▸ **WORK INSTRUCTIONS**: Nothing should differ between your output and the entries below.

▸ **INFORMATION GIVEN**:
= Beginning of Section =

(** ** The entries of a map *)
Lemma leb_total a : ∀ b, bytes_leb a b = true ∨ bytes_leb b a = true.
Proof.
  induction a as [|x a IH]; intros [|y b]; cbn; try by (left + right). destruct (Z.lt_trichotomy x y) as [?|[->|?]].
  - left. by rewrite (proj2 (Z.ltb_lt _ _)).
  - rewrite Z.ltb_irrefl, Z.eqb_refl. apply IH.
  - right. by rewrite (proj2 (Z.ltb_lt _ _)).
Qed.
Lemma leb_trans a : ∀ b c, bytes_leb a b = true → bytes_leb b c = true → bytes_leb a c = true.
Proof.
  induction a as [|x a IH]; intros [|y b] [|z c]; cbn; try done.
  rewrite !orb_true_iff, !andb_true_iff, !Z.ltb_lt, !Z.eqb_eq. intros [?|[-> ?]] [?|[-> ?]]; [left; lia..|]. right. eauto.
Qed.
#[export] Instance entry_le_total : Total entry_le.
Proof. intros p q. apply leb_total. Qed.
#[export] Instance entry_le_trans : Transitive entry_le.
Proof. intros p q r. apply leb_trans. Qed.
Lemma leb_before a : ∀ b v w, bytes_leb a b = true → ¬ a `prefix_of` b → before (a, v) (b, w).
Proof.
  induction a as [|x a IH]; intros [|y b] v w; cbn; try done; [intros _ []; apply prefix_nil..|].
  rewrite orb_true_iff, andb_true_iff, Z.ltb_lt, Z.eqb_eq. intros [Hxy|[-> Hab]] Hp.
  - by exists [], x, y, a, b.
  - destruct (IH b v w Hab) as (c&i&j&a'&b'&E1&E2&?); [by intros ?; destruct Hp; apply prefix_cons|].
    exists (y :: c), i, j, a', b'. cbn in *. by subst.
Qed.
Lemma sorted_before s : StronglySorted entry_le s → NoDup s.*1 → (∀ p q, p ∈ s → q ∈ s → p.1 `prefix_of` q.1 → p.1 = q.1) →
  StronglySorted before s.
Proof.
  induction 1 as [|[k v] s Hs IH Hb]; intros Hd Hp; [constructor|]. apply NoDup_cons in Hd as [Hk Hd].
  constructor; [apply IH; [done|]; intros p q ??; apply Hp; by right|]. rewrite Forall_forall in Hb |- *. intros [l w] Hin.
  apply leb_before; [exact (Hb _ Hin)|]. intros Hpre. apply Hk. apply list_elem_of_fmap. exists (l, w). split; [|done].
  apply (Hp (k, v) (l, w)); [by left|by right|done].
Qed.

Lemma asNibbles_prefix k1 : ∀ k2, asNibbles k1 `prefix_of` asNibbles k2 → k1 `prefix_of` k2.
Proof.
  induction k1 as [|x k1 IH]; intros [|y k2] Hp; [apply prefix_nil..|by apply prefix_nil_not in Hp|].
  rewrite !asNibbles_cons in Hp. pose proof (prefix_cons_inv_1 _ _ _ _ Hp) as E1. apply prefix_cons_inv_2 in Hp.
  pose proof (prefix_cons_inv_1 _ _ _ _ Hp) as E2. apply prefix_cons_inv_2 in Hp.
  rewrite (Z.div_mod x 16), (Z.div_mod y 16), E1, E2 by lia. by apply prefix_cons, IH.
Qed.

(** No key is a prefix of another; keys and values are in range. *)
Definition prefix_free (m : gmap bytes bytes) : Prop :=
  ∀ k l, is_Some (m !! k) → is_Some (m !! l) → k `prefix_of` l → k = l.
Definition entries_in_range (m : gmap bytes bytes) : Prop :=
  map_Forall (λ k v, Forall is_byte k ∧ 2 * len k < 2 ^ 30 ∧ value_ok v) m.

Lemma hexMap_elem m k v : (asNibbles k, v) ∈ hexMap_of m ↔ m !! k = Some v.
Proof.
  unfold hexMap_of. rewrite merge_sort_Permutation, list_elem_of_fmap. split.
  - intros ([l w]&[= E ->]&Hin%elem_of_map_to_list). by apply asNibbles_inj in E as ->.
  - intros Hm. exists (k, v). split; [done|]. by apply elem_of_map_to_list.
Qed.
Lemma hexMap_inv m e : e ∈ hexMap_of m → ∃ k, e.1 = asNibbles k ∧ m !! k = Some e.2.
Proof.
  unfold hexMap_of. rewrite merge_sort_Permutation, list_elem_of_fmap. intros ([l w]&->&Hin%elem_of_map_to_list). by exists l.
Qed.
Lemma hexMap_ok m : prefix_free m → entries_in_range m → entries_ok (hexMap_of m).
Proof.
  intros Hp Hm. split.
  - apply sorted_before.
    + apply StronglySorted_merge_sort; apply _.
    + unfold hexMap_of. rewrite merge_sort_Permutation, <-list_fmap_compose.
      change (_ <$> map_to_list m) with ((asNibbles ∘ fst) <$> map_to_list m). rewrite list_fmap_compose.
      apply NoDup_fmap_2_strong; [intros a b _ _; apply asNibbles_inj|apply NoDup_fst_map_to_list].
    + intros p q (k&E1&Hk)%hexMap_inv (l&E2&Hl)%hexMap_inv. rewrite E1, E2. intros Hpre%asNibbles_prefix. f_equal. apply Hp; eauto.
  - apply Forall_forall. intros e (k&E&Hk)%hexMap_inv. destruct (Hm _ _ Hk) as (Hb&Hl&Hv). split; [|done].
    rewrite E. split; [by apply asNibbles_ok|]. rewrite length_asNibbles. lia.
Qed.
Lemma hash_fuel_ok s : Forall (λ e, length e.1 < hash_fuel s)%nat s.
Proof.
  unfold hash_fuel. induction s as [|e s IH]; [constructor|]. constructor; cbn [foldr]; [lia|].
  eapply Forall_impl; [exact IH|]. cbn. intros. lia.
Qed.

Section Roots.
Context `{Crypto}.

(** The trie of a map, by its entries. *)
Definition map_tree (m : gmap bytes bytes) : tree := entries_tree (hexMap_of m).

= End of Section =

▸ **REPLY**:
(** ** The entries of a map *)
Lemma leb_total a : ∀ b, bytes_leb a b = true ∨ bytes_leb b a = true.
Proof.
  induction a as [|x a IH]; intros [|y b]; cbn; try by (left + right). destruct (Z.lt_trichotomy x y) as [?|[->|?]].
  - left. by rewrite (proj2 (Z.ltb_lt _ _)).
  - rewrite Z.ltb_irrefl, Z.eqb_refl. apply IH.
  - right. by rewrite (proj2 (Z.ltb_lt _ _)).
Qed.
Lemma leb_trans a : ∀ b c, bytes_leb a b = true → bytes_leb b c = true → bytes_leb a c = true.
Proof.
  induction a as [|x a IH]; intros [|y b] [|z c]; cbn; try done.
  rewrite !orb_true_iff, !andb_true_iff, !Z.ltb_lt, !Z.eqb_eq. intros [?|[-> ?]] [?|[-> ?]]; [left; lia..|]. right. eauto.
Qed.
#[export] Instance entry_le_total : Total entry_le.
Proof. intros p q. apply leb_total. Qed.
#[export] Instance entry_le_trans : Transitive entry_le.
Proof. intros p q r. apply leb_trans. Qed.
Lemma leb_before a : ∀ b v w, bytes_leb a b = true → ¬ a `prefix_of` b → before (a, v) (b, w).
Proof.
  induction a as [|x a IH]; intros [|y b] v w; cbn; try done; [intros _ []; apply prefix_nil..|].
  rewrite orb_true_iff, andb_true_iff, Z.ltb_lt, Z.eqb_eq. intros [Hxy|[-> Hab]] Hp.
  - by exists [], x, y, a, b.
  - destruct (IH b v w Hab) as (c&i&j&a'&b'&E1&E2&?); [by intros ?; destruct Hp; apply prefix_cons|].
    exists (y :: c), i, j, a', b'. cbn in *. by subst.
Qed.
Lemma sorted_before s : StronglySorted entry_le s → NoDup s.*1 → (∀ p q, p ∈ s → q ∈ s → p.1 `prefix_of` q.1 → p.1 = q.1) →
  StronglySorted before s.
Proof.
  induction 1 as [|[k v] s Hs IH Hb]; intros Hd Hp; [constructor|]. apply NoDup_cons in Hd as [Hk Hd].
  constructor; [apply IH; [done|]; intros p q ??; apply Hp; by right|]. rewrite Forall_forall in Hb |- *. intros [l w] Hin.
  apply leb_before; [exact (Hb _ Hin)|]. intros Hpre. apply Hk. apply list_elem_of_fmap. exists (l, w). split; [|done].
  apply (Hp (k, v) (l, w)); [by left|by right|done].
Qed.

Lemma asNibbles_prefix k1 : ∀ k2, asNibbles k1 `prefix_of` asNibbles k2 → k1 `prefix_of` k2.
Proof.
  induction k1 as [|x k1 IH]; intros [|y k2] Hp; [apply prefix_nil..|by apply prefix_nil_not in Hp|].
  rewrite !asNibbles_cons in Hp. pose proof (prefix_cons_inv_1 _ _ _ _ Hp) as E1. apply prefix_cons_inv_2 in Hp.
  pose proof (prefix_cons_inv_1 _ _ _ _ Hp) as E2. apply prefix_cons_inv_2 in Hp.
  rewrite (Z.div_mod x 16), (Z.div_mod y 16), E1, E2 by lia. by apply prefix_cons, IH.
Qed.

(** No key is a prefix of another; keys and values are in range. *)
Definition prefix_free (m : gmap bytes bytes) : Prop :=
  ∀ k l, is_Some (m !! k) → is_Some (m !! l) → k `prefix_of` l → k = l.
Definition entries_in_range (m : gmap bytes bytes) : Prop :=
  map_Forall (λ k v, Forall is_byte k ∧ 2 * len k < 2 ^ 30 ∧ value_ok v) m.

Lemma hexMap_elem m k v : (asNibbles k, v) ∈ hexMap_of m ↔ m !! k = Some v.
Proof.
  unfold hexMap_of. rewrite merge_sort_Permutation, list_elem_of_fmap. split.
  - intros ([l w]&[= E ->]&Hin%elem_of_map_to_list). by apply asNibbles_inj in E as ->.
  - intros Hm. exists (k, v). split; [done|]. by apply elem_of_map_to_list.
Qed.
Lemma hexMap_inv m e : e ∈ hexMap_of m → ∃ k, e.1 = asNibbles k ∧ m !! k = Some e.2.
Proof.
  unfold hexMap_of. rewrite merge_sort_Permutation, list_elem_of_fmap. intros ([l w]&->&Hin%elem_of_map_to_list). by exists l.
Qed.
Lemma hexMap_ok m : prefix_free m → entries_in_range m → entries_ok (hexMap_of m).
Proof.
  intros Hp Hm. split.
  - apply sorted_before.
    + apply StronglySorted_merge_sort; apply _.
    + unfold hexMap_of. rewrite merge_sort_Permutation, <-list_fmap_compose.
      change (_ <$> map_to_list m) with ((asNibbles ∘ fst) <$> map_to_list m). rewrite list_fmap_compose.
      apply NoDup_fmap_2_strong; [intros a b _ _; apply asNibbles_inj|apply NoDup_fst_map_to_list].
    + intros p q (k&E1&Hk)%hexMap_inv (l&E2&Hl)%hexMap_inv. rewrite E1, E2. intros Hpre%asNibbles_prefix. f_equal. apply Hp; eauto.
  - apply Forall_forall. intros e (k&E&Hk)%hexMap_inv. destruct (Hm _ _ Hk) as (Hb&Hl&Hv). split; [|done].
    rewrite E. split; [by apply asNibbles_ok|]. rewrite length_asNibbles. lia.
Qed.
Lemma hash_fuel_ok s : Forall (λ e, length e.1 < hash_fuel s)%nat s.
Proof.
  unfold hash_fuel. induction s as [|e s IH]; [constructor|]. constructor; cbn [foldr]; [lia|].
  eapply Forall_impl; [exact IH|]. cbn. intros. lia.
Qed.

Section Roots.
Context `{Crypto}.

(** The trie of a map, by its entries. *)
Definition map_tree (m : gmap bytes bytes) : tree := entries_tree (hexMap_of m).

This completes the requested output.